▸ **EXERCISE AIM**:
Print the records below exactly, leaving out nothing.

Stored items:
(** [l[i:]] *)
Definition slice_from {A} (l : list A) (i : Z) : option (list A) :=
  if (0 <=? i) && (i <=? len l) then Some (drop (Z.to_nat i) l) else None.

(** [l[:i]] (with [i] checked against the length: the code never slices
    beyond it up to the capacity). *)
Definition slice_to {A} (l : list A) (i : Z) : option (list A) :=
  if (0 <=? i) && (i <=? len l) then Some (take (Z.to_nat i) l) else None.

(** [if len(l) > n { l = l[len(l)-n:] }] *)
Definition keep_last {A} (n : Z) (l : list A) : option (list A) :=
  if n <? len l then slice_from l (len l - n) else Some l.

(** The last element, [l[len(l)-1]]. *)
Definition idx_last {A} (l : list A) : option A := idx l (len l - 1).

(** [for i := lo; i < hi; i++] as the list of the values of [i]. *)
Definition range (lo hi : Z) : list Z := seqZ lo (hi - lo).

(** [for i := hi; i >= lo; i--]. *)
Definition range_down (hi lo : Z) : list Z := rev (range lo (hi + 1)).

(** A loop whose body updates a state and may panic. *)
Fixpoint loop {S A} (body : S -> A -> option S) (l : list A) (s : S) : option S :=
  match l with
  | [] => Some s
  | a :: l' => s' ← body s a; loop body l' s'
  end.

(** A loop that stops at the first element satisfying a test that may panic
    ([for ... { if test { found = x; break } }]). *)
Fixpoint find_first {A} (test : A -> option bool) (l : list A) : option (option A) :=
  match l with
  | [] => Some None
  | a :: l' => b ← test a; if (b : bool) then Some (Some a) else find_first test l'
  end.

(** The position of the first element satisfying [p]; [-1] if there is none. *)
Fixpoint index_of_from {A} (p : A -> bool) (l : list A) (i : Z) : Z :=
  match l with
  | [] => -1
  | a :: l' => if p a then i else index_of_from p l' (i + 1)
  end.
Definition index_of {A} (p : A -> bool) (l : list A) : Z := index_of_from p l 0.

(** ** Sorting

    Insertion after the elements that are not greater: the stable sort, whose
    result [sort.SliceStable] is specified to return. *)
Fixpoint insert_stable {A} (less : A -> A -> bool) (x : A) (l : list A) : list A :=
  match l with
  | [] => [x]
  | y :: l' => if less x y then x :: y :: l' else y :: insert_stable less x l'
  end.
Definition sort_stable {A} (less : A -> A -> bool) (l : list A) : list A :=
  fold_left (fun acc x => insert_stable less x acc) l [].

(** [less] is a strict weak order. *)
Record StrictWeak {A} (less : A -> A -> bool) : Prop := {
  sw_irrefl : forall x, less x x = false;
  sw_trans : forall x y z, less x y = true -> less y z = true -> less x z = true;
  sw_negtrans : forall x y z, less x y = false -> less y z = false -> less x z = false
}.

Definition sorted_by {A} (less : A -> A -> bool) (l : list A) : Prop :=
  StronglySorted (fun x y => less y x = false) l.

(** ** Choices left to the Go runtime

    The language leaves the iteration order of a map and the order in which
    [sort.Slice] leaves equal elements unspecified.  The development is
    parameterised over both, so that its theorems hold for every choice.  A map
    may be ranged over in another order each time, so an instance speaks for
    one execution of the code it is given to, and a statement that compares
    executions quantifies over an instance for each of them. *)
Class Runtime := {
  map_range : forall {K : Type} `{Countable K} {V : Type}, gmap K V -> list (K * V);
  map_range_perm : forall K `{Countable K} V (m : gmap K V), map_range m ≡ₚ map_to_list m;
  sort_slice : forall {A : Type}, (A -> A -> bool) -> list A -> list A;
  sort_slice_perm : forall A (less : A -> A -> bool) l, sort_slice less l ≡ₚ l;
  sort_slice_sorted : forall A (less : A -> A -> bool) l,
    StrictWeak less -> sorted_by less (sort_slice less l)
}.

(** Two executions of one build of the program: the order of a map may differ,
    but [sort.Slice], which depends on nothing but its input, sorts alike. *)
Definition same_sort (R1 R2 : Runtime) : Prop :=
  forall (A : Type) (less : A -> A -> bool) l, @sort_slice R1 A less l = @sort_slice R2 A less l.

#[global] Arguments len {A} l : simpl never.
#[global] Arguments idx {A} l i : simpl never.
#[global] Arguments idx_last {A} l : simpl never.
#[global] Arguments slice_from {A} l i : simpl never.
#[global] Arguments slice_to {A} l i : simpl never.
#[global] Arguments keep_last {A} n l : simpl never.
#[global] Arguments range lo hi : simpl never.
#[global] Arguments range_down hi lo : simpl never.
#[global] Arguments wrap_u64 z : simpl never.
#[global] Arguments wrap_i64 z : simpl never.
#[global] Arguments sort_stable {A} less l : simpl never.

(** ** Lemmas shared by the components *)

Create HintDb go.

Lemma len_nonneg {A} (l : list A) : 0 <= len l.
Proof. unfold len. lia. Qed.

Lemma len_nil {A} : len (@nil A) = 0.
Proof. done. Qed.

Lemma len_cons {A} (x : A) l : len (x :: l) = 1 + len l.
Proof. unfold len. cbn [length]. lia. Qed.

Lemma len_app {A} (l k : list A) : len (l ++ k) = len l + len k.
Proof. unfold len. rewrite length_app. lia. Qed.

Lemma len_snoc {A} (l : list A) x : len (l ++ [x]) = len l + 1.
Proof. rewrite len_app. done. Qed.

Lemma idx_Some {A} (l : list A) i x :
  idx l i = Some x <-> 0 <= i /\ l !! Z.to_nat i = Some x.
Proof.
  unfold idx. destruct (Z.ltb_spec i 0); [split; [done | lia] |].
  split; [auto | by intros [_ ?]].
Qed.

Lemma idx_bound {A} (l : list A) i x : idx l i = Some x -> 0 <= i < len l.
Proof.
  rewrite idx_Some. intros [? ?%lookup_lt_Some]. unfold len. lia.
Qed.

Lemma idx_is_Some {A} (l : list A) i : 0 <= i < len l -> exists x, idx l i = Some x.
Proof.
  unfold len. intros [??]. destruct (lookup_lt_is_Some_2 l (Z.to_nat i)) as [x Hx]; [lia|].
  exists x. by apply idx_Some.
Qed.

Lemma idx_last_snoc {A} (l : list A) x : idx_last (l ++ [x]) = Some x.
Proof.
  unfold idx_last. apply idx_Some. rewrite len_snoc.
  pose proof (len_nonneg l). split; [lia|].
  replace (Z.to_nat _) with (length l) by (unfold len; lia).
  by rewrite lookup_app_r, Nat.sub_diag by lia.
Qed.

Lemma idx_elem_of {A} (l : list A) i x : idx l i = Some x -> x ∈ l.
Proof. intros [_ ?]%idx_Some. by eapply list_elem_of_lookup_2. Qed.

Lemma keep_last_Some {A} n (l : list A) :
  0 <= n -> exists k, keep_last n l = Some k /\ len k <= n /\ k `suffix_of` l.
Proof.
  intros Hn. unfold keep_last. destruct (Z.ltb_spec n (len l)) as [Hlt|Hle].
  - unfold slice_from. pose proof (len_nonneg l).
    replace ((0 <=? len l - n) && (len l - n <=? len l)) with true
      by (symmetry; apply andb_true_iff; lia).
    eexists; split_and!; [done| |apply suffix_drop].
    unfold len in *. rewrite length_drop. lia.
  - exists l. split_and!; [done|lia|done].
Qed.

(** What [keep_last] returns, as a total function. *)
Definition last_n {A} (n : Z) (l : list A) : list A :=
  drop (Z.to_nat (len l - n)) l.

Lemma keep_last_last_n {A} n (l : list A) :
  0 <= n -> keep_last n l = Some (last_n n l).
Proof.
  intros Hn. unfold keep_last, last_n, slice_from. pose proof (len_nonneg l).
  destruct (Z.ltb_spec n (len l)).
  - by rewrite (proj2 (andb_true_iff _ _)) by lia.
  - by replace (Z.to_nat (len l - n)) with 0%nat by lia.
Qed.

▸ **OUTPUT FOR THIS TASK**:
(** [l[i:]] *)
Definition slice_from {A} (l : list A) (i : Z) : option (list A) :=
  if (0 <=? i) && (i <=? len l) then Some (drop (Z.to_nat i) l) else None.

(** [l[:i]] (with [i] checked against the length: the code never slices
    beyond it up to the capacity). *)
Definition slice_to {A} (l : list A) (i : Z) : option (list A) :=
  if (0 <=? i) && (i <=? len l) then Some (take (Z.to_nat i) l) else None.

(** [if len(l) > n { l = l[len(l)-n:] }] *)
Definition keep_last {A} (n : Z) (l : list A) : option (list A) :=
  if n <? len l then slice_from l (len l - n) else Some l.

(** The last element, [l[len(l)-1]]. *)
Definition idx_last {A} (l : list A) : option A := idx l (len l - 1).

(** [for i := lo; i < hi; i++] as the list of the values of [i]. *)
Definition range (lo hi : Z) : list Z := seqZ lo (hi - lo).

(** [for i := hi; i >= lo; i--]. *)
Definition range_down (hi lo : Z) : list Z := rev (range lo (hi + 1)).

(** A loop whose body updates a state and may panic. *)
Fixpoint loop {S A} (body : S -> A -> option S) (l : list A) (s : S) : option S :=
  match l with
  | [] => Some s
  | a :: l' => s' ← body s a; loop body l' s'
  end.

(** A loop that stops at the first element satisfying a test that may panic
    ([for ... { if test { found = x; break } }]). *)
Fixpoint find_first {A} (test : A -> option bool) (l : list A) : option (option A) :=
  match l with
  | [] => Some None
  | a :: l' => b ← test a; if (b : bool) then Some (Some a) else find_first test l'
  end.

(** The position of the first element satisfying [p]; [-1] if there is none. *)
Fixpoint index_of_from {A} (p : A -> bool) (l : list A) (i : Z) : Z :=
  match l with
  | [] => -1
  | a :: l' => if p a then i else index_of_from p l' (i + 1)
  end.
Definition index_of {A} (p : A -> bool) (l : list A) : Z := index_of_from p l 0.

(** ** Sorting

    Insertion after the elements that are not greater: the stable sort, whose
    result [sort.SliceStable] is specified to return. *)
Fixpoint insert_stable {A} (less : A -> A -> bool) (x : A) (l : list A) : list A :=
  match l with
  | [] => [x]
  | y :: l' => if less x y then x :: y :: l' else y :: insert_stable less x l'
  end.
Definition sort_stable {A} (less : A -> A -> bool) (l : list A) : list A :=
  fold_left (fun acc x => insert_stable less x acc) l [].

(** [less] is a strict weak order. *)
Record StrictWeak {A} (less : A -> A -> bool) : Prop := {
  sw_irrefl : forall x, less x x = false;
  sw_trans : forall x y z, less x y = true -> less y z = true -> less x z = true;
  sw_negtrans : forall x y z, less x y = false -> less y z = false -> less x z = false
}.

Definition sorted_by {A} (less : A -> A -> bool) (l : list A) : Prop :=
  StronglySorted (fun x y => less y x = false) l.

(** ** Choices left to the Go runtime

    The language leaves the iteration order of a map and the order in which
    [sort.Slice] leaves equal elements unspecified.  The development is
    parameterised over both, so that its theorems hold for every choice.  A map
    may be ranged over in another order each time, so an instance speaks for
    one execution of the code it is given to, and a statement that compares
    executions quantifies over an instance for each of them. *)
Class Runtime := {
  map_range : forall {K : Type} `{Countable K} {V : Type}, gmap K V -> list (K * V);
  map_range_perm : forall K `{Countable K} V (m : gmap K V), map_range m ≡ₚ map_to_list m;
  sort_slice : forall {A : Type}, (A -> A -> bool) -> list A -> list A;
  sort_slice_perm : forall A (less : A -> A -> bool) l, sort_slice less l ≡ₚ l;
  sort_slice_sorted : forall A (less : A -> A -> bool) l,
    StrictWeak less -> sorted_by less (sort_slice less l)
}.

(** Two executions of one build of the program: the order of a map may differ,
    but [sort.Slice], which depends on nothing but its input, sorts alike. *)
Definition same_sort (R1 R2 : Runtime) : Prop :=
  forall (A : Type) (less : A -> A -> bool) l, @sort_slice R1 A less l = @sort_slice R2 A less l.

#[global] Arguments len {A} l : simpl never.
#[global] Arguments idx {A} l i : simpl never.
#[global] Arguments idx_last {A} l : simpl never.
#[global] Arguments slice_from {A} l i : simpl never.
#[global] Arguments slice_to {A} l i : simpl never.
#[global] Arguments keep_last {A} n l : simpl never.
#[global] Arguments range lo hi : simpl never.
#[global] Arguments range_down hi lo : simpl never.
#[global] Arguments wrap_u64 z : simpl never.
#[global] Arguments wrap_i64 z : simpl never.
#[global] Arguments sort_stable {A} less l : simpl never.

(** ** Lemmas shared by the components *)

Create HintDb go.

Lemma len_nonneg {A} (l : list A) : 0 <= len l.
Proof. unfold len. lia. Qed.

Lemma len_nil {A} : len (@nil A) = 0.
Proof. done. Qed.

Lemma len_cons {A} (x : A) l : len (x :: l) = 1 + len l.
Proof. unfold len. cbn [length]. lia. Qed.

Lemma len_app {A} (l k : list A) : len (l ++ k) = len l + len k.
Proof. unfold len. rewrite length_app. lia. Qed.

Lemma len_snoc {A} (l : list A) x : len (l ++ [x]) = len l + 1.
Proof. rewrite len_app. done. Qed.

Lemma idx_Some {A} (l : list A) i x :
  idx l i = Some x <-> 0 <= i /\ l !! Z.to_nat i = Some x.
Proof.
  unfold idx. destruct (Z.ltb_spec i 0); [split; [done | lia] |].
  split; [auto | by intros [_ ?]].
Qed.

Lemma idx_bound {A} (l : list A) i x : idx l i = Some x -> 0 <= i < len l.
Proof.
  rewrite idx_Some. intros [? ?%lookup_lt_Some]. unfold len. lia.
Qed.

Lemma idx_is_Some {A} (l : list A) i : 0 <= i < len l -> exists x, idx l i = Some x.
Proof.
  unfold len. intros [??]. destruct (lookup_lt_is_Some_2 l (Z.to_nat i)) as [x Hx]; [lia|].
  exists x. by apply idx_Some.
Qed.

Lemma idx_last_snoc {A} (l : list A) x : idx_last (l ++ [x]) = Some x.
Proof.
  unfold idx_last. apply idx_Some. rewrite len_snoc.
  pose proof (len_nonneg l). split; [lia|].
  replace (Z.to_nat _) with (length l) by (unfold len; lia).
  by rewrite lookup_app_r, Nat.sub_diag by lia.
Qed.

Lemma idx_elem_of {A} (l : list A) i x : idx l i = Some x -> x ∈ l.
Proof. intros [_ ?]%idx_Some. by eapply list_elem_of_lookup_2. Qed.

Lemma keep_last_Some {A} n (l : list A) :
  0 <= n -> exists k, keep_last n l = Some k /\ len k <= n /\ k `suffix_of` l.
Proof.
  intros Hn. unfold keep_last. destruct (Z.ltb_spec n (len l)) as [Hlt|Hle].
  - unfold slice_from. pose proof (len_nonneg l).
    replace ((0 <=? len l - n) && (len l - n <=? len l)) with true
      by (symmetry; apply andb_true_iff; lia).
    eexists; split_and!; [done| |apply suffix_drop].
    unfold len in *. rewrite length_drop. lia.
  - exists l. split_and!; [done|lia|done].
Qed.

(** What [keep_last] returns, as a total function. *)
Definition last_n {A} (n : Z) (l : list A) : list A :=
  drop (Z.to_nat (len l - n)) l.

Lemma keep_last_last_n {A} n (l : list A) :
  0 <= n -> keep_last n l = Some (last_n n l).
Proof.
  intros Hn. unfold keep_last, last_n, slice_from. pose proof (len_nonneg l).
  destruct (Z.ltb_spec n (len l)).
  - by rewrite (proj2 (andb_true_iff _ _)) by lia.
  - by replace (Z.to_nat (len l - n)) with 0%nat by lia.
Qed.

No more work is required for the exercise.